[Collected data entries]
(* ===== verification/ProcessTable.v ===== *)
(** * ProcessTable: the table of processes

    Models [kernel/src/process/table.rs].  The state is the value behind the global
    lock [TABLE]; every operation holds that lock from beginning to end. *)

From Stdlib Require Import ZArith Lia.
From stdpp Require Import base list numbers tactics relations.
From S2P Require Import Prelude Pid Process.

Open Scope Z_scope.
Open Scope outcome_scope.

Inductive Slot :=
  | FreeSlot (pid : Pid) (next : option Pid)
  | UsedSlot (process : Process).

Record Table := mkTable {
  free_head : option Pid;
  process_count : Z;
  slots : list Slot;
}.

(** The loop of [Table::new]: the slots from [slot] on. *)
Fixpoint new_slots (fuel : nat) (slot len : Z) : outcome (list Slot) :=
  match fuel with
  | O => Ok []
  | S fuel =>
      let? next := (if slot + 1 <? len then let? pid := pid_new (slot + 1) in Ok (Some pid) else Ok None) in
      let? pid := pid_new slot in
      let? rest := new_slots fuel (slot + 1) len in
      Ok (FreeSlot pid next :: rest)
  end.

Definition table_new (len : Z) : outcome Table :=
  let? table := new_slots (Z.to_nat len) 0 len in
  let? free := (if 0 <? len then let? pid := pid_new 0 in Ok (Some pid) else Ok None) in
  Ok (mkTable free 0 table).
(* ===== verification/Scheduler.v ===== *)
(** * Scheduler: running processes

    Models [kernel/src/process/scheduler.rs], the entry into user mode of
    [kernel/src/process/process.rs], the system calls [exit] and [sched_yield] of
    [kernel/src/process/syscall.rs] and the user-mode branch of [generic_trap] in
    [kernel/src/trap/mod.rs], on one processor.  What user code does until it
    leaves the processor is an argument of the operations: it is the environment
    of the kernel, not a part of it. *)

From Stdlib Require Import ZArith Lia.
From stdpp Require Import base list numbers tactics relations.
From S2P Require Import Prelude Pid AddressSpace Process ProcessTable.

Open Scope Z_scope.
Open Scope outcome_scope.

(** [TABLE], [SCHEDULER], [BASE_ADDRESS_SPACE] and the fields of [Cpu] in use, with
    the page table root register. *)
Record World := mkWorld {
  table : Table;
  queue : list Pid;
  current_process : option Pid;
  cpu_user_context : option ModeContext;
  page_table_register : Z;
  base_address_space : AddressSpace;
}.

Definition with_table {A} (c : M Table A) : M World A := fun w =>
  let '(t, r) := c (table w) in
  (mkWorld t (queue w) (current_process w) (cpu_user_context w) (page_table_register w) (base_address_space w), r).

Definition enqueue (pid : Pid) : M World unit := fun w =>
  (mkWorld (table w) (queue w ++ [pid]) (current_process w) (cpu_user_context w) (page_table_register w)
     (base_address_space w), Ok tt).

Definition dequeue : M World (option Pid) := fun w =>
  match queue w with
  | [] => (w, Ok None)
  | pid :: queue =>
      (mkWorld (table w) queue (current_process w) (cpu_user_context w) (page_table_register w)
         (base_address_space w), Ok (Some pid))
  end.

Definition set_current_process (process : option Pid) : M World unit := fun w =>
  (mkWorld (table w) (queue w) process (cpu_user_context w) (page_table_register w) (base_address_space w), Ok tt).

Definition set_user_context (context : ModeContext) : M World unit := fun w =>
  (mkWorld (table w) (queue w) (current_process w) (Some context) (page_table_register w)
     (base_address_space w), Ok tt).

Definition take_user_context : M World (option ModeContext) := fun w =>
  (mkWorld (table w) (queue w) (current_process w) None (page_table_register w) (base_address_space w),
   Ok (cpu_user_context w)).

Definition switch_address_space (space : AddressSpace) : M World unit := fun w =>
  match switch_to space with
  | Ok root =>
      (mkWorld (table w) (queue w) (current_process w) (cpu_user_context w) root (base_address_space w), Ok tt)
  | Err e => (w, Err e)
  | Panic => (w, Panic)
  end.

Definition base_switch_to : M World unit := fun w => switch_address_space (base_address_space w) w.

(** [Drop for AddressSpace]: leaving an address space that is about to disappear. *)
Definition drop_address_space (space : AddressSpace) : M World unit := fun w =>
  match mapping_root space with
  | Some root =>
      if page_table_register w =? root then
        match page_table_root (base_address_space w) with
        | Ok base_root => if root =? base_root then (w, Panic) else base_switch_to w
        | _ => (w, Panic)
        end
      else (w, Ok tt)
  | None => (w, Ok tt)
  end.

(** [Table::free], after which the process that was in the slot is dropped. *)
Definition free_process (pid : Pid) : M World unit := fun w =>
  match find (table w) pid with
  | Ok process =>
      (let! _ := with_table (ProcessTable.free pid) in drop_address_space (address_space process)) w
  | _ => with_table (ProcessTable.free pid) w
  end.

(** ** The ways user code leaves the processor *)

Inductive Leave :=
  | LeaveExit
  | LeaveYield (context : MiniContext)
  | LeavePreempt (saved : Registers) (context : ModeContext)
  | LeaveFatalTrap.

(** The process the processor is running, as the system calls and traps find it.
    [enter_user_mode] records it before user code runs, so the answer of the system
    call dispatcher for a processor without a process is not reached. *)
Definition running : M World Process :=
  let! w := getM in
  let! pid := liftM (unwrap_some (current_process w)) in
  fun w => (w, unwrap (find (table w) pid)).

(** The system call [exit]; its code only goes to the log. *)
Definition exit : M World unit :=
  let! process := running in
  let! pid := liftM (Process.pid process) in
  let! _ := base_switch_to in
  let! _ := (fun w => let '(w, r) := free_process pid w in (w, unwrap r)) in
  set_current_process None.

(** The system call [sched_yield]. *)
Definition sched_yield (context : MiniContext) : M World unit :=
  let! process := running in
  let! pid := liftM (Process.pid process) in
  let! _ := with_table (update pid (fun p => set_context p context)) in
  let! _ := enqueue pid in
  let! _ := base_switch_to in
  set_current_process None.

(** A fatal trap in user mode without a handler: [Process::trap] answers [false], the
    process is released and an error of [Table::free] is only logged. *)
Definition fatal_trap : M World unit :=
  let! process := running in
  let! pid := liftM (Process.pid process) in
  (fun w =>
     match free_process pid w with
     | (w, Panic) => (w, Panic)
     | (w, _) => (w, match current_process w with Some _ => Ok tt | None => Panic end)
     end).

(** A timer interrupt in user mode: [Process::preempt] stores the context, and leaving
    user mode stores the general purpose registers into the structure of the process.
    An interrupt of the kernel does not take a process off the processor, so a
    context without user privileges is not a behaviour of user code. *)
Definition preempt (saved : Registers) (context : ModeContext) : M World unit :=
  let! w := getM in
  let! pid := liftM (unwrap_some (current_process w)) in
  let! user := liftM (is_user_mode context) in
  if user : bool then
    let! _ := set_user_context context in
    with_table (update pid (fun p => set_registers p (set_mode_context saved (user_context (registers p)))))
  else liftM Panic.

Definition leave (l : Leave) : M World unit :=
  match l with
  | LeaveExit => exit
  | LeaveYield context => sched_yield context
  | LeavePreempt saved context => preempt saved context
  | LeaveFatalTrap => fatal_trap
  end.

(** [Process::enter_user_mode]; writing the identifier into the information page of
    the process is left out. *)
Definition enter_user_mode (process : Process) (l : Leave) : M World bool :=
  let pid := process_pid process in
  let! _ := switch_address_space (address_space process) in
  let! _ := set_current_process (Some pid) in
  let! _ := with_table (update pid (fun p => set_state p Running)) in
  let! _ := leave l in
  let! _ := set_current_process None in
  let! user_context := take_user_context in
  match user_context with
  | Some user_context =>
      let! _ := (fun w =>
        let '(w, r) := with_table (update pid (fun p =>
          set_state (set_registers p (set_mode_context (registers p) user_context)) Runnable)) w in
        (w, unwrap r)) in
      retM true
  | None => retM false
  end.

● **REQUIRED ACTION**:
Print the records above again, every one, exactly as written.

● **SOLUTION**:
(* ===== verification/ProcessTable.v ===== *)
(** * ProcessTable: the table of processes

    Models [kernel/src/process/table.rs].  The state is the value behind the global
    lock [TABLE]; every operation holds that lock from beginning to end. *)

From Stdlib Require Import ZArith Lia.
From stdpp Require Import base list numbers tactics relations.
From S2P Require Import Prelude Pid Process.

Open Scope Z_scope.
Open Scope outcome_scope.

Inductive Slot :=
  | FreeSlot (pid : Pid) (next : option Pid)
  | UsedSlot (process : Process).

Record Table := mkTable {
  free_head : option Pid;
  process_count : Z;
  slots : list Slot;
}.

(** The loop of [Table::new]: the slots from [slot] on. *)
Fixpoint new_slots (fuel : nat) (slot len : Z) : outcome (list Slot) :=
  match fuel with
  | O => Ok []
  | S fuel =>
      let? next := (if slot + 1 <? len then let? pid := pid_new (slot + 1) in Ok (Some pid) else Ok None) in
      let? pid := pid_new slot in
      let? rest := new_slots fuel (slot + 1) len in
      Ok (FreeSlot pid next :: rest)
  end.

Definition table_new (len : Z) : outcome Table :=
  let? table := new_slots (Z.to_nat len) 0 len in
  let? free := (if 0 <? len then let? pid := pid_new 0 in Ok (Some pid) else Ok None) in
  Ok (mkTable free 0 table).
(* ===== verification/Scheduler.v ===== *)
(** * Scheduler: running processes

    Models [kernel/src/process/scheduler.rs], the entry into user mode of
    [kernel/src/process/process.rs], the system calls [exit] and [sched_yield] of
    [kernel/src/process/syscall.rs] and the user-mode branch of [generic_trap] in
    [kernel/src/trap/mod.rs], on one processor.  What user code does until it
    leaves the processor is an argument of the operations: it is the environment
    of the kernel, not a part of it. *)

From Stdlib Require Import ZArith Lia.
From stdpp Require Import base list numbers tactics relations.
From S2P Require Import Prelude Pid AddressSpace Process ProcessTable.

Open Scope Z_scope.
Open Scope outcome_scope.

(** [TABLE], [SCHEDULER], [BASE_ADDRESS_SPACE] and the fields of [Cpu] in use, with
    the page table root register. *)
Record World := mkWorld {
  table : Table;
  queue : list Pid;
  current_process : option Pid;
  cpu_user_context : option ModeContext;
  page_table_register : Z;
  base_address_space : AddressSpace;
}.

Definition with_table {A} (c : M Table A) : M World A := fun w =>
  let '(t, r) := c (table w) in
  (mkWorld t (queue w) (current_process w) (cpu_user_context w) (page_table_register w) (base_address_space w), r).

Definition enqueue (pid : Pid) : M World unit := fun w =>
  (mkWorld (table w) (queue w ++ [pid]) (current_process w) (cpu_user_context w) (page_table_register w)
     (base_address_space w), Ok tt).

Definition dequeue : M World (option Pid) := fun w =>
  match queue w with
  | [] => (w, Ok None)
  | pid :: queue =>
      (mkWorld (table w) queue (current_process w) (cpu_user_context w) (page_table_register w)
         (base_address_space w), Ok (Some pid))
  end.

Definition set_current_process (process : option Pid) : M World unit := fun w =>
  (mkWorld (table w) (queue w) process (cpu_user_context w) (page_table_register w) (base_address_space w), Ok tt).

Definition set_user_context (context : ModeContext) : M World unit := fun w =>
  (mkWorld (table w) (queue w) (current_process w) (Some context) (page_table_register w)
     (base_address_space w), Ok tt).

Definition take_user_context : M World (option ModeContext) := fun w =>
  (mkWorld (table w) (queue w) (current_process w) None (page_table_register w) (base_address_space w),
   Ok (cpu_user_context w)).

Definition switch_address_space (space : AddressSpace) : M World unit := fun w =>
  match switch_to space with
  | Ok root =>
      (mkWorld (table w) (queue w) (current_process w) (cpu_user_context w) root (base_address_space w), Ok tt)
  | Err e => (w, Err e)
  | Panic => (w, Panic)
  end.

Definition base_switch_to : M World unit := fun w => switch_address_space (base_address_space w) w.

(** [Drop for AddressSpace]: leaving an address space that is about to disappear. *)
Definition drop_address_space (space : AddressSpace) : M World unit := fun w =>
  match mapping_root space with
  | Some root =>
      if page_table_register w =? root then
        match page_table_root (base_address_space w) with
        | Ok base_root => if root =? base_root then (w, Panic) else base_switch_to w
        | _ => (w, Panic)
        end
      else (w, Ok tt)
  | None => (w, Ok tt)
  end.

(** [Table::free], after which the process that was in the slot is dropped. *)
Definition free_process (pid : Pid) : M World unit := fun w =>
  match find (table w) pid with
  | Ok process =>
      (let! _ := with_table (ProcessTable.free pid) in drop_address_space (address_space process)) w
  | _ => with_table (ProcessTable.free pid) w
  end.

(** ** The ways user code leaves the processor *)

Inductive Leave :=
  | LeaveExit
  | LeaveYield (context : MiniContext)
  | LeavePreempt (saved : Registers) (context : ModeContext)
  | LeaveFatalTrap.

(** The process the processor is running, as the system calls and traps find it.
    [enter_user_mode] records it before user code runs, so the answer of the system
    call dispatcher for a processor without a process is not reached. *)
Definition running : M World Process :=
  let! w := getM in
  let! pid := liftM (unwrap_some (current_process w)) in
  fun w => (w, unwrap (find (table w) pid)).

(** The system call [exit]; its code only goes to the log. *)
Definition exit : M World unit :=
  let! process := running in
  let! pid := liftM (Process.pid process) in
  let! _ := base_switch_to in
  let! _ := (fun w => let '(w, r) := free_process pid w in (w, unwrap r)) in
  set_current_process None.

(** The system call [sched_yield]. *)
Definition sched_yield (context : MiniContext) : M World unit :=
  let! process := running in
  let! pid := liftM (Process.pid process) in
  let! _ := with_table (update pid (fun p => set_context p context)) in
  let! _ := enqueue pid in
  let! _ := base_switch_to in
  set_current_process None.

(** A fatal trap in user mode without a handler: [Process::trap] answers [false], the
    process is released and an error of [Table::free] is only logged. *)
Definition fatal_trap : M World unit :=
  let! process := running in
  let! pid := liftM (Process.pid process) in
  (fun w =>
     match free_process pid w with
     | (w, Panic) => (w, Panic)
     | (w, _) => (w, match current_process w with Some _ => Ok tt | None => Panic end)
     end).

(** A timer interrupt in user mode: [Process::preempt] stores the context, and leaving
    user mode stores the general purpose registers into the structure of the process.
    An interrupt of the kernel does not take a process off the processor, so a
    context without user privileges is not a behaviour of user code. *)
Definition preempt (saved : Registers) (context : ModeContext) : M World unit :=
  let! w := getM in
  let! pid := liftM (unwrap_some (current_process w)) in
  let! user := liftM (is_user_mode context) in
  if user : bool then
    let! _ := set_user_context context in
    with_table (update pid (fun p => set_registers p (set_mode_context saved (user_context (registers p)))))
  else liftM Panic.

Definition leave (l : Leave) : M World unit :=
  match l with
  | LeaveExit => exit
  | LeaveYield context => sched_yield context
  | LeavePreempt saved context => preempt saved context
  | LeaveFatalTrap => fatal_trap
  end.

(** [Process::enter_user_mode]; writing the identifier into the information page of
    the process is left out. *)
Definition enter_user_mode (process : Process) (l : Leave) : M World bool :=
  let pid := process_pid process in
  let! _ := switch_address_space (address_space process) in
  let! _ := set_current_process (Some pid) in
  let! _ := with_table (update pid (fun p => set_state p Running)) in
  let! _ := leave l in
  let! _ := set_current_process None in
  let! user_context := take_user_context in
  match user_context with
  | Some user_context =>
      let! _ := (fun w =>
        let '(w, r) := with_table (update pid (fun p =>
          set_state (set_registers p (set_mode_context (registers p) user_context)) Runnable)) w in
        (w, unwrap r)) in
      retM true
  | None => retM false
  end.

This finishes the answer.